In order to collect data, a check sheet needs to be set up. To set up a check sheet you must
decide on the type of data you want to collect and the time frame required for collecting the data. It captures the data at the source and is an input to process improvement tools such as Pareto charts and histograms.
Data are recorded on a check sheet by placing a tick mark; for example, “III” or “XXX”
indicates three instances for that location during the observation. Once the check sheet is completed, it is read by observing the number of tick marks on the sheet against each location.
Check sheets can be used for any of the following:
To categorize observations. Observations can be categorized and the frequency of occurrence captured under each category.
To show the location of an occurrence such as a measles chart. This type of check sheet is known as a pictogram (see Section 2.3.4.2, “Concentration Diagrams”).
To record inspection data. The check sheet is segmented into measurement intervals and the actual measurements are recorded as tick marks in the appropriate interval.
Constructing a Check Sheet
1. Decide what data to collect and why they need to be collected. What question will be answered by collecting these data? Who will collect the data? Select the appropriate data to be collected that will address the purpose.
2. Decide on the frequency, timing, and location for collecting the data.
3. Construct a form to collect the appropriate data. A table or picture may be used.
4. Create an operational definition for the data to be collected. In other words, define the categories, defect types, locations, and so on, that will help the person gathering the data determine the category where a tick mark should be placed.

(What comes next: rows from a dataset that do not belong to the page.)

(** * Edge probing: training loop, test metrics, span alignment, layer sweep

    A shallow embedding of [src/probing-tasks/replicate/edge_probing.py].

    Conventions of the embedding:
    - Python [int] is [Z]; [%] is [Z.modulo] (sign of the divisor, as in
      Python) with the zero divisor raising [ZeroDivisionError].
    - Python [float] is idealised as an exact rational ([Q]); a division
      by zero raises, as it does in Python.  Rounding, infinities and NaN
      are outside the model.
    - [dict]s are [gmap]s; a missing key raises [KeyError].
    - Exceptions are values of [exn]; a computation that may raise returns
      a [result].
    - Tensor computations of the network (forward pass, loss, argmax) and
      the subword tokenizer are inputs of the model. *)

From Stdlib Require Import ZArith QArith Lia Lqa String Ascii.
From Stdlib Require Import DecimalString DecimalZ.
From stdpp Require Import base option list gmap strings.

Local Open Scope Z_scope.

(** ** Exceptions *)

Inductive exn : Type :=
| ZeroDivisionError (expr : string)
| KeyError
| IndexError
| UnboundLocalError (var : string)
| RuntimeError (msg : string).

Inductive result (A : Type) : Type :=
| Ok (a : A)
| Raise (e : exn).
Arguments Ok {A} a.
Arguments Raise {A} e.

Definition rbind {A B} (r : result A) (k : A -> result B) : result B :=
  match r with
  | Ok a => k a
  | Raise e => Raise e
  end.

Notation "'try' x <- r ; k" := (rbind r (fun x => k))
  (at level 10, x pattern, r at level 100, k at level 200,
   format "'[v' 'try'  x  <-  r ; '/' k ']'").

(** [a / b] on floats. *)
Definition py_div (expr : string) (a b : Q) : result Q :=
  if Qeq_bool b 0 then Raise (ZeroDivisionError expr) else Ok (a / b)%Q.

(** [a % b] on ints. *)
Definition py_mod (expr : string) (a b : Z) : result Z :=
  if b =? 0 then Raise (ZeroDivisionError expr) else Ok (a mod b).

(** [d[k]] *)
Definition dict_get {K V} `{Countable K} (d : gmap K V) (k : K) : result V :=
  match d !! k with
  | Some v => Ok v
  | None => Raise KeyError
  end.

(** [l[i]] for a non-negative index. *)
Definition list_get {A} (l : list A) (i : nat) : result A :=
  match l !! i with
  | Some a => Ok a
  | None => Raise IndexError
  end.

(** [sum(l)] *)
Definition Qsum (l : list Q) : Q := foldl Qplus 0%Q l.

(** ** Evaluator / tester: [test_single_span], [test_two_span] *)

Module Metrics.

(** One batch of the test loader, after the forward pass: the batch loss
    [loss_func(output, targets).float().mean().item()] and, per sample,
    [torch.argmax(output, dim=1)] paired with [torch.argmax(targets, dim=1)]. *)
Record Batch := {
  batch_loss : Q;
  samples : list (Z * Z)
}.

Definition preds (b : Batch) : list Z := map fst (samples b).
Definition targets_max (b : Batch) : list Z := map snd (samples b).

(** [torch.sum(t == id).item()] *)
Definition sum_eq (t : list Z) (id : Z) : Z :=
  Z.of_nat (length (List.filter (fun x => x =? id) t)).

(** [torch.sum((preds == id) * (targets_max == id)).item()] *)
Definition sum_both (b : Batch) (id : Z) : Z :=
  Z.of_nat (length (List.filter (fun s => (fst s =? id) && (snd s =? id)) (samples b))).

(** [(preds == targets_max).float().mean().item()] *)
Definition batch_accuracy (b : Batch) : Q :=
  (inject_Z (Z.of_nat (length (List.filter (fun s => fst s =? snd s) (samples b))))
   / inject_Z (Z.of_nat (length (samples b))))%Q.

(** The accumulators of the test pass. *)
Record Sums := {
  preds_sum : gmap Z Q;
  targets_sum : gmap Z Q;
  preds_correct_sum : gmap Z Q;
  loss : Q;
  accuracy : Q
}.

(** [{id: 0.0 for id in ids}] *)
Definition zeros (ids : list Z) : gmap Z Q :=
  foldl (fun d id => <[id := 0%Q]> d) ∅ ids.

(** [d[id] += n] *)
Definition dict_add (d : gmap Z Q) (id : Z) (n : Z) : result (gmap Z Q) :=
  try q <- dict_get d id;
  Ok (<[id := (q + inject_Z n)%Q]> d).

(** The inner [for id in ids] of one batch. *)
Fixpoint tally (b : Batch) (ids : list Z) (s : Sums) : result Sums :=
  match ids with
  | [] => Ok s
  | id :: ids' =>
      try ps <- dict_add (preds_sum s) id (sum_eq (preds b) id);
      try ts <- dict_add (targets_sum s) id (sum_eq (targets_max b) id);
      try cs <- dict_add (preds_correct_sum s) id (sum_both b id);
      tally b ids'
        {| preds_sum := ps; targets_sum := ts; preds_correct_sum := cs;
           loss := loss s; accuracy := accuracy s |}
  end.

(** The [for ... in loop] over the batches. *)
Fixpoint test_pass (loop : list Batch) (ids : list Z) (s : Sums) : result Sums :=
  match loop with
  | [] => Ok s
  | b :: loop' =>
      let s1 := {| preds_sum := preds_sum s; targets_sum := targets_sum s;
                   preds_correct_sum := preds_correct_sum s;
                   loss := (loss s + batch_loss b)%Q; accuracy := accuracy s |} in
      try s2 <- tally b ids s1;
      test_pass loop' ids
        {| preds_sum := preds_sum s2; targets_sum := targets_sum s2;
           preds_correct_sum := preds_correct_sum s2;
           loss := loss s2; accuracy := (accuracy s2 + batch_accuracy b)%Q |}
  end.

(** [[num[id]/den[id] if den[id] != 0 else 0 for id in ids]] *)
Fixpoint ratios (num den : gmap Z Q) (ids : list Z) : result (list Q) :=
  match ids with
  | [] => Ok []
  | id :: ids' =>
      try d <- dict_get den id;
      try x <- (if negb (Qeq_bool d 0)
                then (try n <- dict_get num id; Ok (n / d)%Q)
                else Ok 0%Q);
      try xs <- ratios num den ids';
      Ok (x :: xs)
  end.

(** [sum(xs) / len(ids)] *)
Definition macro (expr : string) (xs : list Q) (ids : list Z) : result Q :=
  py_div expr (Qsum xs) (inject_Z (Z.of_nat (length ids))).

(** [2*(macro_precision*macro_recall) / (macro_precision + macro_recall)] *)
Definition macro_f1 (macro_precision macro_recall : Q) : result Q :=
  py_div "macro_f1_score" (2 * (macro_precision * macro_recall))%Q
         (macro_precision + macro_recall)%Q.

(** What the test functions compute after the pass; the two macro averages
    are local variables of the source and are returned here next to the
    score so that they can be spoken about. *)
Record Report := {
  mean_loss : Q;
  mean_accuracy : Q;
  macro_precision : Q;
  macro_recall : Q;
  macro_f1_score : Q
}.

Definition test_span (test_data : list Batch) (ids : list Z) : result Report :=
  let init := {| preds_sum := zeros ids; targets_sum := zeros ids;
                 preds_correct_sum := zeros ids; loss := 0%Q; accuracy := 0%Q |} in
  try s <- test_pass test_data ids init;
  try precision <- ratios (preds_correct_sum s) (preds_sum s) ids;
  try recall <- ratios (preds_correct_sum s) (targets_sum s) ids;
  try mp <- macro "macro_precision" precision ids;
  try mr <- macro "macro_recall" recall ids;
  try f1 <- macro_f1 mp mr;
  let n := inject_Z (Z.of_nat (length test_data)) in
  try l <- py_div "loss / len(loop)" (loss s) n;
  try a <- py_div "accuracy / len(loop)" (accuracy s) n;
  Ok {| mean_loss := l; mean_accuracy := a; macro_precision := mp;
        macro_recall := mr; macro_f1_score := f1 |}.

(** The two testers differ only in the arguments of the forward pass, which
    is an input here. *)
Definition test_single_span := test_span.
Definition test_two_span := test_span.

(** *** The metrics as the specification words them

    Counts over the whole test set, whatever its batching. *)

Definition all_samples (test_data : list Batch) : list (Z * Z) :=
  concat (map samples test_data).

(** Samples predicted as [id]. *)
Definition predicted (test_data : list Batch) (id : Z) : Z :=
  Z.of_nat (length (List.filter (fun s => fst s =? id) (all_samples test_data))).

(** Samples whose target is [id]. *)
Definition actual (test_data : list Batch) (id : Z) : Z :=
  Z.of_nat (length (List.filter (fun s => snd s =? id) (all_samples test_data))).

(** Samples predicted as [id] whose target is [id]. *)
Definition correct (test_data : list Batch) (id : Z) : Z :=
  Z.of_nat (length (List.filter (fun s => (fst s =? id) && (snd s =? id))
                                (all_samples test_data))).

(** correct/predicted, 0 if the predicted count is 0. *)
Definition class_precision (test_data : list Batch) (id : Z) : Q :=
  if predicted test_data id =? 0 then 0%Q
  else (inject_Z (correct test_data id) / inject_Z (predicted test_data id))%Q.

(** correct/actual, 0 if the actual count is 0. *)
Definition class_recall (test_data : list Batch) (id : Z) : Q :=
  if actual test_data id =? 0 then 0%Q
  else (inject_Z (correct test_data id) / inject_Z (actual test_data id))%Q.

(** The unweighted mean of the per-class values over the label ids. *)
Definition unweighted_mean (f : Z -> Q) (ids : list Z) : Q :=
  (Qsum (map f ids) / inject_Z (Z.of_nat (length ids)))%Q.

(** *** Vocabulary of the proofs *)

(** [d'] is [d] with [f id] added at every key of [l]. *)
Definition bumped (f : Z -> Z) (l : list Z) (d d' : gmap Z Q) : Prop :=
  forall id, d' !! id =
             if decide (id ∈ l)
             then (fun q => (q + inject_Z (f id))%Q) <$> (d !! id)
             else d !! id.

(** The running total of a count over the batches seen, as the pass
    accumulates it. *)
Definition running (f : Batch -> Z -> Z) (start : Q) (data : list Batch) (id : Z) : Q :=
  foldl (fun q b => (q + inject_Z (f b id))%Q) start data.

(** One entry of the list comprehension of the per-class ratios. *)
Definition ratio (n d : Q) : Q := if Qeq_bool d 0 then 0%Q else (n / d)%Q.

(** The four samples of the end-to-end scenario: predictions [0,0,1,1]
    against targets [0,1,1,1]. *)
Definition scenario : list (Z * Z) := [(0, 0); (0, 1); (1, 1); (1, 1)].

End Metrics.

(** ** Probe trainer: [train_single_span], [train_two_span] *)

Module Trainer.

(** The fields of [TrainConfig] the control flow reads.  The data loaders
    and the network are replaced by what the loop observes of them:
    [train_data] is the number of batches the train loader yields per
    epoch, [val_loss k] is the value returned by the call of
    [eval_single_span] / [eval_two_span] made when [k] evaluations have
    already been done, and [optimizer] lists the learning rate of each of
    the optimizer's parameter groups at the start. *)
Record TrainConfig := {
  train_data : nat;
  val_loss : nat -> Q;
  optimizer : list Q;
  lr : Q;
  max_evals : option Z;
  patience_lr : Z;
  patience : Z;
  eval_interval : Z
}.

(** What is observable of a run: every [optimizer.step()] with the batch
    number [i] and the learning rates in force, and every finished
    evaluation with its number, its loss, the non-improvement counter after
    the update and the learning rates after the block. *)
Inductive Event : Type :=
| Step (i : Z) (lrs : list Q)
| Evaluation (n : Z) (loss : Q) (counter : Z) (lrs : list Q).

(** The local variables [lr], [eval], [counter], [min_loss] and [i] of the
    function ([None]: not yet bound), the live [param_groups] of the
    optimizer, and the events so far. *)
Record Machine := {
  v_lr : Q;
  v_eval : Z;
  v_counter : Z;
  v_min_loss : option Q;
  v_i : option Z;
  param_groups : list Q;
  log : list Event
}.

Inductive flow : Type :=
| Next
| Break
| Raised (e : exn).

Definition bind_i (i : Z) (m : Machine) : Machine :=
  {| v_lr := v_lr m; v_eval := v_eval m; v_counter := v_counter m;
     v_min_loss := v_min_loss m; v_i := Some i;
     param_groups := param_groups m; log := log m |}.

Definition emit (e : Event) (m : Machine) : Machine :=
  {| v_lr := v_lr m; v_eval := v_eval m; v_counter := v_counter m;
     v_min_loss := v_min_loss m; v_i := v_i m;
     param_groups := param_groups m; log := log m ++ [e] |}.

(** [eval += 1] and the improvement check. *)
Definition improvement (loss : Q) (eval : Z) (min_loss : Q) (counter : Z)
                       (m : Machine) : Machine :=
  let '(min_loss', counter') :=
    match (loss ?= min_loss)%Q with
    | Lt => (loss, 0)
    | _ => (min_loss, counter + 1)
    end in
  {| v_lr := v_lr m; v_eval := eval; v_counter := counter';
     v_min_loss := Some min_loss'; v_i := v_i m;
     param_groups := param_groups m; log := log m |}.

(** [lr = lr/2; for g in config.optimizer.param_groups: g['lr'] = lr] *)
Definition halve (m : Machine) : Machine :=
  let lr := (v_lr m / 2)%Q in
  {| v_lr := lr; v_eval := v_eval m; v_counter := v_counter m;
     v_min_loss := v_min_loss m; v_i := v_i m;
     param_groups := map (fun _ => lr) (param_groups m); log := log m |}.

Definition finish_evaluation (loss : Q) (m : Machine) : Machine :=
  emit (Evaluation (v_eval m) loss (v_counter m) (param_groups m)) m.

(** [config.max_evals is not None and eval >= config.max_evals] *)
Definition max_evals_reached (cfg : TrainConfig) (eval : Z) : bool :=
  match max_evals cfg with
  | Some mx => mx <=? eval
  | None => false
  end.

(** [counter % config.patience_lr == 0 and counter > 0], the remainder
    being [r]. *)
Definition decay_due (r counter : Z) : bool := (r =? 0) && (0 <? counter).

5. Provide training to the person recording the data on how the data should be collected and recorded.
6. Let people know what is going on, and how the data will be used, in the area where the data collection is taking place.
7. Keep the data honest; do not discard data that disagree with the hypothesis.
8. Determine how the data will be analyzed.
9. Do not punish or blame people for what the data reveal. If you penalize individuals, subsequent data collection efforts may not be successful.
Example of a Check Sheet
A high school wanted to collect data on errors that occur on an essay test administered to students. A check sheet was constructed and data gathered (Table 2.3.2.3-1).
Example of a Pictogram (Concentration Diagram)
A car service center identified the location of rust on car doors by having a picture of the car door and marking the location of the rust for every car it serviced. “X” marks the location of the rust. At the end of the study, the pictogram identified areas where the service center will have to provide rust prevention. The pictogram (Figure 2.3.2.3-1) indicates that rust on the bottom of the door is a problem. There is no rust on the other areas of the car door.
Histograms, Pareto charts, and check sheets are all tools utilized in root cause problem solving. Each of these tools can be used for defining an issue or determining the significant root causes of a particular problem.